When Joe Paterno, Sandusky’s superior and mentor, was fired from his position as Penn State’s head football coach, there were major protests at Penn State on the grounds that Paterno, a Penn State legend, had been treated callously and unfairly. So it’s interesting to see little incidencies of Paterno’s own lack of empathy in the report. When Mike McQueary, who witnessed Sandusky raping a child in the Penn State locker room, called Paterno to see if he could speak with him about what he’d seen, “McQueary recalled Paterno said he did not have a job for McQueary so ‘if that’s what it’s about, don’t bother coming over,’” an unpleasant little aside. In the timeline of Sandusky’s tenure at Penn State, the one item notes that “Paterno reports the incident to [then-Athletic Director Timothy] Curley and [then-Senior Vice President for Finance and Business Gary] Schultz on Sunday, February 11 as Paterno did not ‘want to interfere with their weekends.’”
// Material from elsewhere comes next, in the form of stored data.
(** * Opening *)

(** opening either returns NULL and leaves no entry behind, or returns a
    fresh entry with one reference and the flags it was opened with. The node
    a lookup returned is let go exactly once: at once, or, for a directory
    that was opened, when its entry is torn down. *)
Theorem fd_open_spec `{FileSystem} s path flags mode :
  ents s !! next_alloc s = None →
  let '(ret, vnode) := vfs_lookup path in
  let looked := if ret =? EOK then [ev_vnode_unref vnode] else [] in
  wp (fd_open path flags mode) (λ r s',
    tabs s' = tabs s ∧
    (r = 0 → ents s' = ents s ∧
       events s' = events s ++ (if (path =? 0) || negb (heap_ok s) then [] else looked)) ∧
    (r ≠ 0 → r = next_alloc s ∧ ∃ x, ents s' = <[r := x]> (ents s) ∧
       refcount x = 1 ∧ fd_lock x = unlocked ∧ fd_flags x = flags ∧
       if flag flags O_DIRECTORY then
         ret = EOK ∧ is_dir vnode = true ∧ events s' = events s ∧ type x = FD_DIR ∧
         teardown_events x = (if vnode =? 0 then [] else [ev_vnode_unref vnode])
       else
         type x = FD_FILE ∧ (kopen path flags mode) = (EOK, file x) ∧
         events s' = events s ++ looked)) s.
Proof.
  intros Hfresh. destruct (vfs_lookup path) as [ret vnode] eqn:Hlook.
  assert (∀ x, delete (next_alloc s) (<[next_alloc s := x]> (ents s)) = ents s) as Hdel.
  { intros x. by rewrite delete_insert_id. }
  unfold fd_open, new_entry, free_entry, emit, when, heap_ok. rewrite Hlook.
  destruct (path =? 0); simpl; [wp_pures; by rewrite app_nil_r|]. wp_pures. apply wp_kalloc.
  destruct (Z.eqb_spec (next_alloc s) 0) as [Hz|Hnz]; wp_pures; [by rewrite app_nil_r|].
  pose proof Hnz as ->%Z.eqb_neq. wp_pures.
  do 3 (eapply wp_ent_store; [simpl; by rewrite lookup_insert_eq|]; wp_pures).
  simpl. rewrite !insert_insert_eq.
  destruct (flag flags O_DIRECTORY).
  - destruct (Z.eqb_spec ret EOK) as [->|]; simpl negb; cbv beta iota.
    + destruct (is_dir vnode) eqn:Hdir; simpl negb; wp_pures.
      * eapply wp_ent_store; [simpl; by rewrite lookup_insert_eq|]. wp_pures. simpl.
        rewrite insert_insert_eq. split_and!; [done|congruence|]. intros _. split; [done|].
        eexists; split_and!; try done. unfold teardown_events. simpl. by rewrite app_nil_r.
      * eapply wp_ent_load; [simpl; by rewrite lookup_insert_eq|]. wp_pures. simpl. by rewrite Hdel.
    + wp_pures. eapply wp_ent_load; [simpl; by rewrite lookup_insert_eq|]. wp_pures. simpl.
      by rewrite Hdel, app_nil_r.
  - destruct (Z.eqb_spec ret EOK) as [->|]; simpl; [destruct (is_dir vnode)|]; wp_pures.
    + eapply wp_ent_load; [simpl; by rewrite lookup_insert_eq|]. wp_pures. simpl. by rewrite Hdel.
    + destruct (kopen path flags mode) as [kr f]. destruct (Z.eqb_spec kr EOK) as [->|]; simpl negb; wp_pures.
      * eapply wp_ent_store; [simpl; by rewrite lookup_insert_eq|]. wp_pures. simpl.
        rewrite insert_insert_eq. split_and!; [done|congruence|]. intros _. split; [done|].
        by eexists; split_and!.
      * eapply wp_ent_load; [simpl; by rewrite lookup_insert_eq|]. wp_pures. simpl. by rewrite Hdel.
    + destruct (kopen path flags mode) as [kr f]. destruct (Z.eqb_spec kr EOK) as [->|]; simpl negb; wp_pures.
      * eapply wp_ent_store; [simpl; by rewrite lookup_insert_eq|]. wp_pures. simpl.
        rewrite insert_insert_eq, app_nil_r. split_and!; [done|congruence|]. intros _. split; [done|].
        by eexists; split_and!.
      * eapply wp_ent_load; [simpl; by rewrite lookup_insert_eq|]. wp_pures. simpl. by rewrite Hdel, app_nil_r.
Qed.
End theorems.

(** * Witnesses *)

Lemma demo_ext_small e : demo_ext e < 2 ^ 31 - 1.
Proof. unfold demo_ext. repeat case_match; lia. Qed.
Lemma demo_ext_lt e : demo_ext e < 2 ^ 31.
Proof. unfold demo_ext. repeat case_match; lia. Qed.

Lemma fdtable_install_spec_witness :
  abs_install (heap_ok demo_fds) [0; 40] 50 = (0, [50; 40]) ∧
  abs_install_at (heap_ok demo_fds) [0; 40] 1 50 = (- EBUSY, [0; 40]) ∧
  wp (fdtable_install 3 8 50) (λ r s', r = 0 ∧ fd_rep s' 8 [50; 40] demo_ext) demo_fds.
Proof.
  split; [reflexivity|]. split; [reflexivity|].
  destruct (fdtable_install_spec 3 demo_fds 8 [0; 40] demo_ext 50 1 demo_fds_rep) as [H _];
    [lia|vm_compute; done|lia|].
  eapply wp_mono; [exact H|]. intros r s' (-> & ? & _). split; [reflexivity|assumption].
Defined.

Lemma fdtable_get_close_spec_witness :
  abs_get [0; 40] 1 = 40 ∧ abs_close [0; 40] 1 = (EOK, [0; 0]) ∧
  wp (fdtable_close 3 8 1) (λ r s', r = EOK ∧ fd_rep s' 8 [0; 0] demo_ext ∧ events s' = []) demo_fds.
Proof.
  split; [reflexivity|]. split; [reflexivity|].
  destruct (fdtable_get_close_spec 3 demo_fds 8 [0; 40] demo_ext 1 demo_fds_rep demo_ext_lt) as [_ H].
  eapply wp_mono; [exact H|]. intros r s' (-> & ? & _ & -> & _). split; [reflexivity|]. split; [assumption|reflexivity].
Defined.

Lemma fdtable_dup2_spec_witness :
  abs_dup2 (heap_ok demo_fds) [0; 40] 1 3 = (3, [0; 40; 0; 40]) ∧
  wp (fdtable_dup2 3 8 1 3) (λ v s', v = 3 ∧ fd_rep s' 8 [0; 40; 0; 40] demo_ext) demo_fds.
Proof.
  split; [reflexivity|].
  pose proof (fdtable_dup2_spec 3 demo_fds 8 [0; 40] demo_ext 1 3 demo_fds_rep demo_ext_small) as H.
  change (abs_dup2 (heap_ok demo_fds) [0; 40] 1 3) with (3, [0; 40; 0; 40]) in H. destruct H as [H _].
  eapply wp_mono; [exact H|]. intros v s' (-> & ? & _). by split.
Defined.

Lemma fdtable_clone_spec_witness :
  tabs demo_fds !! next_alloc demo_fds = None ∧
  wp (fdtable_clone 3 8) (λ dst s', dst = 0 ∨ fd_rep s' dst [0; 40] (shared [0; 40] demo_ext)) demo_fds.
Proof.
  split; [reflexivity|].
  eapply wp_mono; [apply (fdtable_clone_spec 3 demo_fds 8 [0; 40] demo_ext demo_fds_rep demo_ext_lt); reflexivity|].
  intros dst s' [(-> & _)|(_ & _ & _ & ? & _)]; [by left|by right].
Defined.

Lemma fdtable_unref_spec_witness :
  wp (fdtable_unref 3 8) (λ _ s', tabs s' !! 8 = None ∧ live s' 40 1) demo_fds.
Proof.
  eapply wp_mono; [apply (fdtable_unref_spec 3 demo_fds 8 [0; 40] demo_ext (mkTable unlocked [0; 40] 2 1) demo_fds_rep);
    [reflexivity|simpl; lia]|].
  intros _ s' (_ & Hgone & He). split; [exact Hgone|]. apply (He 40); [lia|reflexivity|reflexivity].
Defined.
Even though Sandusky was the subject of serious accusations, the report documents many cases where authorities appear invested less in determining his guilt or innocence than in his comfort. When John Seasock, a counselor who met with one of Sandusky’s victims, made his report, he suggested a conversation with Sandusky but noted that “The intent of the conversation with Mr. Sandusky is not to cast dispersion (sic) upon his actions but to help him stay out of such gray area situations in the future.” A detective, Ron Schreffler “recalled that the interview was conducted in an office in the Lasch Building so as not to put Sandusky on the defensive.” Curley, in an email discussing how to handle Sandusky, proposed a less aggressive approach because “I am having trouble with going to everyone, but the person involved…I would indicate we feel there is a problem and we want to assist the individual to get professional help.” Later, in his interview with Freeh’s team, former Penn State president Graham Spanier, who was fired along with Paterno for his role in failing to report and investigate Sandusky’s conduct, apparently complained that he himself wasn’t given enough credit for being empathetic. “Spanier stated that the media did not focus on the part of his statement that was empathetic to the victims. When asked if the six words ‘[p]rotecting children requires the utmost vigilance’ sufficiently reflected the harm suffered by children who had been abused on the Penn State campus, Spanier said it was not his ‘place to jump to any conclusions or declare someone guilty before there was any due process,’” despite the fact that his own failures to report Sandusky meant that due process was impossible. As the report notes, “Spanier never declared Sandusky a ‘persona non grata’ on Penn State campuses, as he did towards a sports agent who, before the 1997 Citrus Bowl, bought $400 worth of clothing for a Penn State football player. Spanier was very aggressive in that case and banned the agent from campus. Spanier said the agent ‘fooled around with the integrity of the university, and I won’t stand for that.’” That $400 purchase could have resulted in an athlete losing eligibility, a defeat in the game, a disruption of the football program — in other words, consequences for Spanier. Apparently, Spanier was willing to accept those risks to his reputation, his program, and his school if they were posed by someone within Penn State football instead of outside it.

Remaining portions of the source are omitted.